Lemma endpoint_policy method route parts call jwt :
  method = "GET" \/ method = "POST" -> endpoint method route parts call -> parts = path_parts route ->
  _route_policy route method parts jwt = needed_roles call.
Proof.
  intros Hm H Hp.
  destruct H; subst; rewrite ?decision_roles; try reflexivity;
    repeat match goal with E : _ \/ _ |- _ => destruct E end; subst; try reflexivity; try discriminate.
  all: unfold _route_policy, str_in, run_routes; cbn [existsb];
    repeat match goal with
    Hp : _ = path_parts ?r |- context[String.eqb ?r ?lit] => rewrite (route_not r lit) by (rewrite <- Hp; discriminate) end.
  all: reflexivity.
Qed.

(** A path the bearer check exempts reads at most a run whose name looks like a file. *)
Definition asset_read (c : Call) : Prop := exists id, c = OnRun (GetRun id) /\ existsb (endswith id) _spa_exts = true.

Definition exempt (route : string) : bool :=
  String.eqb route "/healthz" || String.eqb route "/metrics" || startswith route "/app" || existsb (endswith route) _spa_exts.

Lemma asset_parts route : existsb (endswith route) _spa_exts = true ->
  exists l w, path_parts route = (l ++ [w])%list /\ existsb (endswith w) _spa_exts = true.
Proof.
  intros (ext & Hin & He)%existsb_exists.
  destruct (parts_last route ext) as (l & w & E & Hw); [| |done|].
  - cbn in Hin. by repeat (destruct Hin as [<-|Hin]; [reflexivity|]).
  - intros ->. by repeat (destruct Hin as [Hin|Hin]; [discriminate|]).
  - exists l, w. split; [done|]. apply existsb_exists. by exists ext.
Qed.

Lemma endpoint_exempt method route parts call :
  endpoint method route parts call -> parts = path_parts route -> exempt route = true -> asset_read call.
Proof.
  unfold exempt. intros H Hp. rewrite !orb_true_iff. intros [[[E|E]|E]|E]; [exfalso..|].
  - apply String.eqb_eq in E as ->. destruct H; naive_solver.
  - apply String.eqb_eq in E as ->. destruct H; naive_solver.
  - destruct (parts_app _ E) as (w & l & El). rewrite El in Hp.
    destruct H; try discriminate; repeat match goal with E : _ \/ _ |- _ => destruct E end; subst; discriminate.
  - destruct (asset_parts _ E) as (l & w & El & Hw). rewrite El in Hp.
    apply (f_equal (fun p => List.last p "")) in Hp. rewrite List.last_last in Hp. subst w.
    destruct H; repeat match goal with E : _ \/ _ |- _ => destruct E end; subst; try discriminate. by exists id.
Qed.
(* ===== verification/Sqlite.v ===== *)
(** * Tables of [sqlite3]

    What the stores use of the database: tables whose rows are dictionaries from the
    columns to [NULL] ([PNone]), integers and texts, in the order of insertion; the
    binding of parameters, the affinity of columns, defaults and [NOT NULL]; the conflict
    clauses of [INSERT]; [LIKE]; [ORDER BY] on one or several columns.  A value a column
    would convert in a way not written out here is [Unmodelled].  Rows that [ORDER BY]
    leaves tied come in the order of insertion. *)
From Stdlib Require Import ZArith Lia String Ascii List Bool Sorted.
From stdpp Require Import base tactics list strings option.
From S2P Require Import Prelude PyStr PyFloat PyVal.
Local Open Scope string_scope.
Local Open Scope Z_scope.

Inductive affinity := TEXT | INTEGER.

(** A column: its name, its affinity, whether it is [NOT NULL], its default. *)
Record column := { col_name : string; col_affinity : affinity; not_null : bool; col_default : pyval }.

Definition text_column (name : string) : column :=
  {| col_name := name; col_affinity := TEXT; not_null := true; col_default := PNone |}.
Definition text_default (name dflt : string) : column :=
  {| col_name := name; col_affinity := TEXT; not_null := true; col_default := PStr dflt |}.
Definition text_null (name : string) : column :=
  {| col_name := name; col_affinity := TEXT; not_null := false; col_default := PNone |}.
Definition integer_default (name : string) (dflt : Z) : column :=
  {| col_name := name; col_affinity := INTEGER; not_null := true; col_default := PInt dflt |}.
Definition integer_null (name : string) : column :=
  {| col_name := name; col_affinity := INTEGER; not_null := false; col_default := PNone |}.

Definition int64 (z : Z) : bool := (- 2 ^ 63 <=? z) && (z <? 2 ^ 63).

(** The binding of the [i]-th parameter of a statement. *)
Definition adapt (i : nat) (v : pyval) : res pyval :=
  match v with
  | PNone | PStr _ => Ok v
  | PBool b => Ok (PInt (if b then 1 else 0))
  | PInt z => if int64 z then Ok v else Err (OverflowError "Python int too large to convert to SQLite INTEGER")
  | PFloat _ => Err (Unmodelled "REAL")
  | PList _ | PTuple _ | PDict _ =>
      Err (DatabaseError ("Error binding parameter " ++ str_of_Z (Z.of_nat i) ++ ": type '" ++ type_name v ++ "' is not supported"))
  end.

Definition has_digit (s : string) : bool := existsb is_digit (list_ascii_of_string s).

(** A text without a digit is no number. *)
Definition store_as (a : affinity) (v : pyval) : res pyval :=
  match a, v with
  | TEXT, PInt z => Ok (PStr (str_of_Z z))
  | INTEGER, PStr s => if has_digit s then Err (Unmodelled "numeric text") else Ok v
  | _, _ => Ok v
  end.

(** The parameters of a statement, by the column they are for. *)
Fixpoint bind_params (i : nat) (data : dict) : res dict :=
  match data with
  | [] => Ok []
  | (k, v) :: rest => let! v := adapt i v in let! rest := bind_params (S i) rest in Ok ((k, v) :: rest)
  end.

(** The value of a column of a new row; a [NULL] that [NOT NULL] forbids becomes the
    default ([OR REPLACE]) or is an error. *)
Definition column_value (tbl : string) (data : dict) (c : column) : res (string * pyval) :=
  let! v := match dlookup (col_name c) data with Some v => store_as (col_affinity c) v | None => Ok (col_default c) end in
  match v with
  | PNone =>
      if not_null c then
        match col_default c with
        | PNone => Err (DatabaseError ("NOT NULL constraint failed: " ++ tbl ++ "." ++ col_name c))
        | d => Ok (col_name c, d)
        end
      else Ok (col_name c, PNone)
  | _ => Ok (col_name c, v)
  end.

Definition new_row (tbl : string) (cols : list column) (data : dict) : res dict :=
  let! data := bind_params 1 data in map_res (column_value tbl data) cols.

Definition cell (r : dict) (col : string) : pyval := dget r col PNone.

(** [a = b] of SQL, of a text with a cell. *)
Definition is_text (s : string) (v : pyval) : bool := match v with PStr t => String.eqb s t | _ => false end.
Definition sql_eq (v w : pyval) : bool :=
  match v, w with PStr a, PStr b => String.eqb a b | PInt a, PInt b => Z.eqb a b | _, _ => false end.

(** Two rows agree on the columns of a key, none of them [NULL]. *)
Definition same_key (key : list string) (r r' : dict) : bool := forallb (fun c => sql_eq (cell r c) (cell r' c)) key.

Definition insert_or_replace (key : list string) (r : dict) (rows : list dict) : list dict :=
  List.filter (fun r' => negb (same_key key r r')) rows ++ [r].

(** ** [LIKE]: [%] and [_], letters of ASCII in either case *)

Definition ascii_lower (c : ascii) : ascii := if (65 <=? ord c) && (ord c <=? 90) then chr (ord c + 32) else c.

Fixpoint like (p : string) : string -> bool :=
  match p with
  | EmptyString => fun s => String.eqb s ""
  | String c p' =>
      if Ascii.eqb c "%" then
        fix any (s : string) : bool := like p' s || match s with String _ s' => any s' | EmptyString => false end
      else fun s =>
        match s with
        | String d s' => (Ascii.eqb c "_" || Ascii.eqb (ascii_lower c) (ascii_lower d)) && like p' s'
        | EmptyString => false
        end
  end.

Definition like_cell (p : string) (v : pyval) : bool := match v with PStr s => like p s | _ => false end.

(** ** [ORDER BY ... DESC] *)

Definition cell_lt (v w : pyval) : bool :=
  match v, w with
  | PNone, PNone => false | PNone, _ => true
  | PInt a, PInt b => a <? b | PInt _, PStr _ => true
  | PStr a, PStr b => str_lt a b
  | _, _ => false
  end.

(** [a] comes before [b]. *)
Fixpoint desc (cols : list string) (a b : dict) : bool :=
  match cols with
  | [] => false
  | c :: rest =>
      if cell_lt (cell b c) (cell a c) then true
      else if cell_lt (cell a c) (cell b c) then false else desc rest a b
  end.

Definition order_by_desc (cols : list string) (rows : list dict) : list dict := py_sorted (desc cols) rows.

(** [LIMIT n]: a negative one is none. *)
Definition limit_to {A : Type} (n : Z) (l : list A) : list A := if n <? 0 then l else firstn (Z.to_nat n) l.
(* ===== verification/RedisStore.v ===== *)
(** * The Redis run store: [RedisRunStore] and [create_run_store] of [run_store.py]

    [Redis] is the server behind the client, with the documented behaviour the store
    relies on ([RedisLaws]).  A value is the ASCII text of [json.dumps]; a connection that
    fails leaves the operation where it is, which is not modelled. *)
From Stdlib Require Import ZArith Lia String Ascii List Bool.
From stdpp Require Import base tactics list strings option.
From S2P Require Import Prelude PyStr PyFloat PyVal Json Sqlite RunStore.
Local Open Scope string_scope.
Local Open Scope Z_scope.

(** [SETEX], [GET], [ZADD], [EXPIRE] and [ZREVRANGE key 0 -1].  Keys that expire are out of
    the model: the answers are those of the first [ttl] seconds. *)
Class Redis (S : Type) := {
  setex : string -> Z -> string -> S -> S;
  redis_get : string -> S -> option string;
  zadd : string -> string -> float -> S -> S;
  expire : string -> Z -> S -> S;
  zrevrange : string -> S -> list string }.

Class RedisLaws (S : Type) {R : Redis S} : Prop := {
  get_setex k ttl v s : 0 < ttl -> redis_get k (setex k ttl v s) = Some v;
  get_setex_ne k k' ttl v s : k' <> k -> redis_get k' (setex k ttl v s) = redis_get k' s;
  range_setex k k' ttl v s : k' <> k -> zrevrange k' (setex k ttl v s) = zrevrange k' s;
  range_zadd k m score s x : In x (zrevrange k (zadd k m score s)) <-> x = m \/ In x (zrevrange k s);
  range_zadd_ne k k' m score s : k' <> k -> zrevrange k' (zadd k m score s) = zrevrange k' s;
  get_zadd k k' m score s : k' <> k -> redis_get k' (zadd k m score s) = redis_get k' s;
  get_expire k k' ttl s : 0 < ttl -> redis_get k' (expire k ttl s) = redis_get k' s;
  range_expire k k' ttl s : 0 < ttl -> zrevrange k' (expire k ttl s) = zrevrange k' s }.

(** [json.dumps(data, default=str)]: ASCII only. *)
Definition ascii_char (c : ascii) : string :=
  if (32 <=? ord c) && (ord c <=? 126) then String c ""
  else "\u00" ++ String (hex_digit (ord c / 16)) (String (hex_digit (ord c mod 16)) "").
Definition dumps (v : pyval) : string := concat_map_str ascii_char (json_dumps false v).

Definition _RUN_KEY_PREFIX : string := "lula:run:".
Definition _RUN_INDEX_KEY : string := "lula:runs:index".
Definition _RECOVERY_KEY_PREFIX : string := "lula:recovery:".
Definition _RECOVERY_INDEX_KEY : string := "lula:recovery:index".
Definition _SEMANTIC_KEY_PREFIX : string := "lula:semantic:".
Definition _SEMANTIC_INDEX_KEY : string := "lula:semantic:index".
Definition _DEFAULT_TTL_SECONDS : Z := 86400.

Section Store.
Context {S : Type} {R : Redis S}.
Context (ns : string) (ttl : Z).

Definition _run_key (run_id : string) : string := _RUN_KEY_PREFIX ++ ns ++ ":" ++ run_id.
Definition _run_index_key : string := _RUN_INDEX_KEY ++ ":" ++ ns.
Definition _recovery_key (fingerprint run_id : string) : string :=
  _RECOVERY_KEY_PREFIX ++ ns ++ ":" ++ fingerprint ++ ":" ++ run_id.
Definition _recovery_index_key : string := _RECOVERY_INDEX_KEY ++ ":" ++ ns.
Definition _semantic_key (memory_key run_id : string) : string :=
  _SEMANTIC_KEY_PREFIX ++ ns ++ ":" ++ memory_key ++ ":" ++ run_id.
Definition _semantic_index_key : string := _SEMANTIC_INDEX_KEY ++ ":" ++ ns.

(** The three commands of every write. *)
Definition put (key : string) (data : dict) (index member : string) (score : float) (s : S) : S :=
  expire index ttl (zadd index member score (setex key ttl (dumps (PDict data)) s)).

(** ** Runs *)

(** [timestamp] is [datetime.fromisoformat(...).timestamp()], [None] when it raises;
    [now] is [time.time()].  A run id that is not a text is left out of the model. *)
Definition upsert (timestamp : string -> option float) (now : float) (record : dict) (s : S) : res S :=
  let data := dset "namespace" (PStr ns) (stored_columns record) in
  match dget data "run_id" (PStr "") with
  | PStr run_id =>
      if String.eqb run_id "" then Ok s
      else
        let score := default now (timestamp (py_str (dget data "created_at" (PStr "")))) in
        Ok (put (_run_key run_id) data _run_index_key run_id score s)
  | v => if truthy v then Err (Unmodelled "run_id") else Ok s
  end.

Definition get_run (run_id : string) (namespace : option string) (s : S) : res (option pyval) :=
  match redis_get (_RUN_KEY_PREFIX ++ scope ns namespace ++ ":" ++ run_id) s with
  | None => Ok None
  | Some raw => let! v := json_loads raw in Ok (Some v)
  end.

(** The texts of the keys that are still there, and their values. *)
Definition texts_of (keys : list string) (s : S) : list string :=
  flat_map (fun k => match redis_get k s with Some raw => [raw] | None => [] end) keys.
Definition loaded (keys : list string) (s : S) : res (list pyval) := map_res json_loads (texts_of keys s).

Definition list_runs (namespace : option string) (s : S) : res (list pyval) :=
  let ns := scope ns namespace in
  loaded (List.map (fun rid => _RUN_KEY_PREFIX ++ ns ++ ":" ++ rid) (zrevrange (_RUN_INDEX_KEY ++ ":" ++ ns) s)) s.

(** [query in " ".join(str(v.get(f, "")) for f in fields).lower()]. *)
Definition haystack (fields : list string) (v : pyval) : res string :=
  let! texts := map_res (fun f => let! x := get v f (PStr "") in Ok (py_str x)) fields in Ok (lower (join " " texts)).

(** The loop that loads and stops at the [limit]-th match. *)
Fixpoint first_matches {A : Type} (load : A -> res pyval) (limit : nat) (query : string) (fields : list string) (l : list A)
    : res (list pyval) :=
  match limit, l with
  | O, _ | _, [] => Ok []
  | Datatypes.S limit', x :: rest =>
      let! v := load x in
      let! text := haystack fields v in
      if contains query text then let! more := first_matches load limit' query fields rest in Ok (v :: more)
      else first_matches load limit query fields rest
  end.

Definition search_runs (query : string) (limit : Z) (namespace : option string) (s : S) : res (list pyval) :=
  let query_text := lower (strip query) in
  if String.eqb query_text "" then Ok []
  else
    let! all_runs := list_runs namespace s in
    first_matches Ok (Z.to_nat (Z.max 1 limit)) query_text ["run_id"; "request"; "status"; "pending_approval_summary"] all_runs.

(** ** Recovery facts *)

Definition put_fact (data : dict) (s : S) : S :=
  let fingerprint := py_str (dget data "fingerprint" PNone) in
  let run_id := py_str (dget data "run_id" PNone) in
  put (_recovery_key fingerprint run_id) data _recovery_index_key (fingerprint ++ ":" ++ run_id)
    (float_of_Z (int_of (dget data "salience" PNone))) s.

Definition upsert_recovery_facts (run_id now : string) (facts : list dict) (s : S) : S :=
  fold_left (fun s d => put_fact d s) (rows_of (fact_row ns run_id now) (List.map PDict facts)) s.

Definition fact_key (f : dict) : Z * Z := (int_of (dget f "salience" (PInt 0)), int_of (dget f "loop" (PInt 0))).

(** [sort(key=..., reverse=True)]: ties keep their order. *)
Definition fact_before (a b : dict) : bool :=
  let '(sa, la) := fact_key a in let '(sb, lb) := fact_key b in (sb <? sa) || ((sb =? sa) && (lb <? la)).

(** Facts that are dictionaries with integers, as the store writes them. *)
Definition plain_fact (v : pyval) : res dict :=
  match v with
  | PDict d =>
      match dget d "salience" (PInt 0), dget d "loop" (PInt 0) with
      | PInt _, PInt _ => Ok d
      | _, _ => Err (Unmodelled "fact")
      end
  | _ => Err (Unmodelled "fact")
  end.

Definition get_recent_recovery_facts (fingerprint failure_class : option string) (limit : Z) (s : S) : res (list dict) :=
  let limit := Z.to_nat (Z.max 1 limit) in
  let! raw := loaded (List.map (fun m => _RECOVERY_KEY_PREFIX ++ ns ++ ":" ++ m) (zrevrange _recovery_index_key s)) s in
  let! all_facts := map_res plain_fact raw in
  let top l := firstn limit (py_sorted fact_before l) in
  let having col s := List.filter (fun f => py_eq (dget f col PNone) (PStr s)) all_facts in
  let rest :=
    match failure_class with
    | Some c => if String.eqb c "" then top all_facts else top (having "failure_class" c)
    | None => top all_facts
    end in
  Ok (match fingerprint with
      | Some f => if String.eqb f "" then rest else match having "fingerprint" f with [] => rest | l => top l end
      | None => rest
      end).

(** ** Semantic memories *)

Definition put_memory (now : float) (data : dict) (s : S) : S :=
  let memory_key := py_str (dget data "memory_key" PNone) in
  let run_id := py_str (dget data "run_id" PNone) in
  put (_semantic_key memory_key run_id) data _semantic_index_key (memory_key ++ ":" ++ run_id) now s.

(** [times] are the readings of [time.time()], one per memory. *)
Fixpoint upsert_memories (times : nat -> float) (rows : list dict) (s : S) : S :=
  match rows with
  | [] => s
  | d :: rest => upsert_memories (fun i => times (Datatypes.S i)) rest (put_memory (times O) d s)
  end.

Definition upsert_semantic_memories (run_id now : string) (times : nat -> float) (memories : list dict) (s : S) : S :=
  upsert_memories times (rows_of (memory_row ns run_id now) (List.map PDict memories)) s.

(** [member.split(":", 1)] and the key of its two parts. *)
Fixpoint split_colon (s : string) : option (string * string) :=
  match s with
  | EmptyString => None
  | String c r =>
      if Ascii.eqb c ":" then Some ("", r)
      else match split_colon r with Some (a, b) => Some (String c a, b) | None => None end
  end.

Definition member_keys (members : list string) : list string :=
  flat_map (fun m => match split_colon m with Some (key, rid) => [_semantic_key key rid] | None => [] end) members.

Definition search_semantic_memories (query : string) (limit : Z) (s : S) : res (list pyval) :=
  let query_text := lower (strip query) in
  if String.eqb query_text "" then Ok []
  else
    first_matches json_loads (Z.to_nat (Z.max 1 limit)) query_text ["summary"; "source"; "kind"]
      (texts_of (member_keys (zrevrange _semantic_index_key s)) s).

End Store.

(** ** The choice of the store *)

Inductive Backend := OnRedis (url : string) | OnSqlite (path : string).

(** [reachable url]: the client connects and the server answers the ping. *)
Definition create_run_store (env : string -> option string) (reachable : string -> bool) (db_path redis_url : option string) : Backend :=
  let url := match redis_url with
             | Some u => if String.eqb u "" then default "" (env "LG_CHECKPOINT_REDIS_URL") else u
             | None => default "" (env "LG_CHECKPOINT_REDIS_URL")
             end in
  if negb (String.eqb url "") && reachable url then OnRedis url
  else OnSqlite (default "data/runs.sqlite" db_path).
(* ===== verification/ConfigProps.v ===== *)
(** * What the configuration promises to the rest of the program

    A configuration that loads is [valid]: the limits, names and addresses its readers
    rely on.  A file that does not load fails with [ConfigError], except for the numbers
    of [finite]. *)
From Stdlib Require Import ZArith Lia String Ascii List Bool.
From stdpp Require Import base tactics list strings option.
From S2P Require Import Prelude PyStr StrFacts PyFloat PyVal Json Configuration.
Local Open Scope string_scope.
Local Open Scope Z_scope.

(** ** Validity *)

Definition valid_budgets (b : Budgets) : Prop :=
  1 <= max_loops b /\ 0 <= max_tool_calls_per_loop b /\ 1 <= max_patch_bytes b /\ 1 <= tool_timeout_s b /\
  1 <= stable_prefix_tokens b /\ 1 <= working_set_tokens b /\ 80 <= tool_result_summary_chars b.

Definition valid_serverless (s : Serverless) : Prop := is_http (sl_base_url s) = true /\ 1 <= sl_timeout_s s.

Definition valid_routing (r : ModelRouting) : Prop :=
  1 <= interactive_context_limit r <= deep_planning_context_limit r /\ 0 <= recovery_retry_threshold r /\
  fallback_task_classes r <> [].

Definition valid_models (m : Models) : Prop :=
  valid_routing (routing m) /\ valid_serverless (digitalocean m) /\ valid_serverless (openai_compatible m).

(** A pin is a digest in lower case. *)
Definition valid_server (s : MCPServerConfig) : Prop :=
  command s <> "" /\ 1 <= timeout_s s /\ match schema_hash s with Some h => _is_valid_sha256_hex h = true | None => True end.

(** [forced] is [LG_AUTH_MODE], which is not checked against the token. *)
Definition valid_remote_api (forced : string) (r : RemoteAPIConfig) : Prop :=
  (auth_mode r = "off" \/ auth_mode r = "bearer" /\ (forced = "bearer" \/ is_Some (bearer_token r))) /\
  0 <= rate_limit_rps r /\ (default_namespace r = "" \/ _NAMESPACE_RE (default_namespace r) = true).

Definition valid_checkpoint (c : Checkpoint) : Prop :=
  In (backend c) _BACKENDS /\ 1 <= redis_ttl_seconds c /\ db_path c <> "" /\ namespace c <> "" /\ thread_prefix c <> "".

Definition valid_sla (e : SlaEntry) : Prop :=
  model_id e <> "" /\ fallback_model_id e <> "" /\ fltb (threshold_p95_s e) fzero = false.

(** [url] is [LG_RUNNER_BASE_URL] as pydantic reads it, which is not checked. *)
Record valid (forced url : string) (c : AppConfig) : Prop := {
  v_budgets : valid_budgets (budgets c);
  v_models : valid_models (models c);
  v_policy : In (network_default (policy c)) ["allow"; "deny"];
  v_runner : is_http (base_url (runner c)) = true \/ base_url (runner c) = url /\ url <> "";
  v_servers : Forall (fun kv => fst kv <> "" /\ valid_server (snd kv)) (servers (mcp c));
  v_remote_api : valid_remote_api forced (remote_api c);
  v_checkpoint : valid_checkpoint (checkpoint c);
  v_vericoding : extensions (vericoding c) <> [];
  v_audit : match sink_type (audit c) with Some t => In t ["s3"; "gcs"] | None => True end;
  v_sla : Forall valid_sla (sla c) }.

(** ** Reading a section *)

Lemma Forall_dset {V} (P : string * V -> Prop) k v d : Forall P d -> P (k, v) -> Forall P (dset k v d).
Proof.
  induction 1 as [|[k' v'] d Hx Hd IH]; intros Hv; cbn; [by constructor|].
  destruct (String.eqb k k') eqn:E; [|by constructor; auto]. constructor; [|done]. by apply String.eqb_eq in E as <-.
Qed.

Lemma require_Ok b m u : require b m = Ok u <-> b = true.
Proof. unfold require. by destruct b, u. Qed.

Lemma nonblank_strip s : nonblank s = true -> strip s <> "".
Proof. unfold nonblank. intros H%negb_true_iff%String.eqb_neq. done. Qed.

Lemma or_default_not_empty s d : d <> "" -> or_default s d <> "".
Proof. unfold or_default. by destruct (String.eqb_spec s ""). Qed.

Lemma stripped_text_Ok v what s : stripped_text v what = Ok s -> s <> "".
Proof. destruct v; try done. cbn. destruct (nonblank s0) eqn:E; [|done]. intros [= <-]. by apply nonblank_strip. Qed.

Lemma int_from_Ok least v what z : int_from least v what = Ok z -> least <= z.
Proof. destruct v as [| |n| | | | |]; try done. cbn. unfold require. destruct (Z.leb_spec least n); [|done]. by intros [= <-]. Qed.

Lemma or_none_Some s t : or_none s = Some t -> s = t /\ t <> "".
Proof. unfold or_none. destruct (String.eqb_spec s ""); [done|]. by intros [= <-]. Qed.

Lemma load_schema_hash_Ok v what h :
  load_schema_hash v what = Ok h -> match h with Some x => _is_valid_sha256_hex x = true | None => True end.
Proof.
  destruct v; try done; [by intros [= <-]|]. cbn [load_schema_hash]. unfold require.
  destruct (String.eqb (lower (strip s)) "" || _) eqn:E; [|done]. intros [= <-].
  destruct (or_none _) eqn:En; [|done]. apply or_none_Some in En as [<- En]. by apply orb_true_iff in E as [E%String.eqb_eq|E].
Qed.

----

## WHAT THIS TASK INVOLVES:
Your answer must consist solely of the lines above between the line holding "(** ** The choice of the store *)" and the line holding "Definition valid_remote_api (forced", inclusive, copied exactly.

## WRITTEN ANSWER:
(** ** The choice of the store *)

Inductive Backend := OnRedis (url : string) | OnSqlite (path : string).

(** [reachable url]: the client connects and the server answers the ping. *)
Definition create_run_store (env : string -> option string) (reachable : string -> bool) (db_path redis_url : option string) : Backend :=
  let url := match redis_url with
             | Some u => if String.eqb u "" then default "" (env "LG_CHECKPOINT_REDIS_URL") else u
             | None => default "" (env "LG_CHECKPOINT_REDIS_URL")
             end in
  if negb (String.eqb url "") && reachable url then OnRedis url
  else OnSqlite (default "data/runs.sqlite" db_path).
(* ===== verification/ConfigProps.v ===== *)
(** * What the configuration promises to the rest of the program

    A configuration that loads is [valid]: the limits, names and addresses its readers
    rely on.  A file that does not load fails with [ConfigError], except for the numbers
    of [finite]. *)
From Stdlib Require Import ZArith Lia String Ascii List Bool.
From stdpp Require Import base tactics list strings option.
From S2P Require Import Prelude PyStr StrFacts PyFloat PyVal Json Configuration.
Local Open Scope string_scope.
Local Open Scope Z_scope.

(** ** Validity *)

Definition valid_budgets (b : Budgets) : Prop :=
  1 <= max_loops b /\ 0 <= max_tool_calls_per_loop b /\ 1 <= max_patch_bytes b /\ 1 <= tool_timeout_s b /\
  1 <= stable_prefix_tokens b /\ 1 <= working_set_tokens b /\ 80 <= tool_result_summary_chars b.

Definition valid_serverless (s : Serverless) : Prop := is_http (sl_base_url s) = true /\ 1 <= sl_timeout_s s.

Definition valid_routing (r : ModelRouting) : Prop :=
  1 <= interactive_context_limit r <= deep_planning_context_limit r /\ 0 <= recovery_retry_threshold r /\
  fallback_task_classes r <> [].

Definition valid_models (m : Models) : Prop :=
  valid_routing (routing m) /\ valid_serverless (digitalocean m) /\ valid_serverless (openai_compatible m).

(** A pin is a digest in lower case. *)
Definition valid_server (s : MCPServerConfig) : Prop :=
  command s <> "" /\ 1 <= timeout_s s /\ match schema_hash s with Some h => _is_valid_sha256_hex h = true | None => True end.

(** [forced] is [LG_AUTH_MODE], which is not checked against the token. *)
Definition valid_remote_api (forced : string) (r : RemoteAPIConfig) : Prop :=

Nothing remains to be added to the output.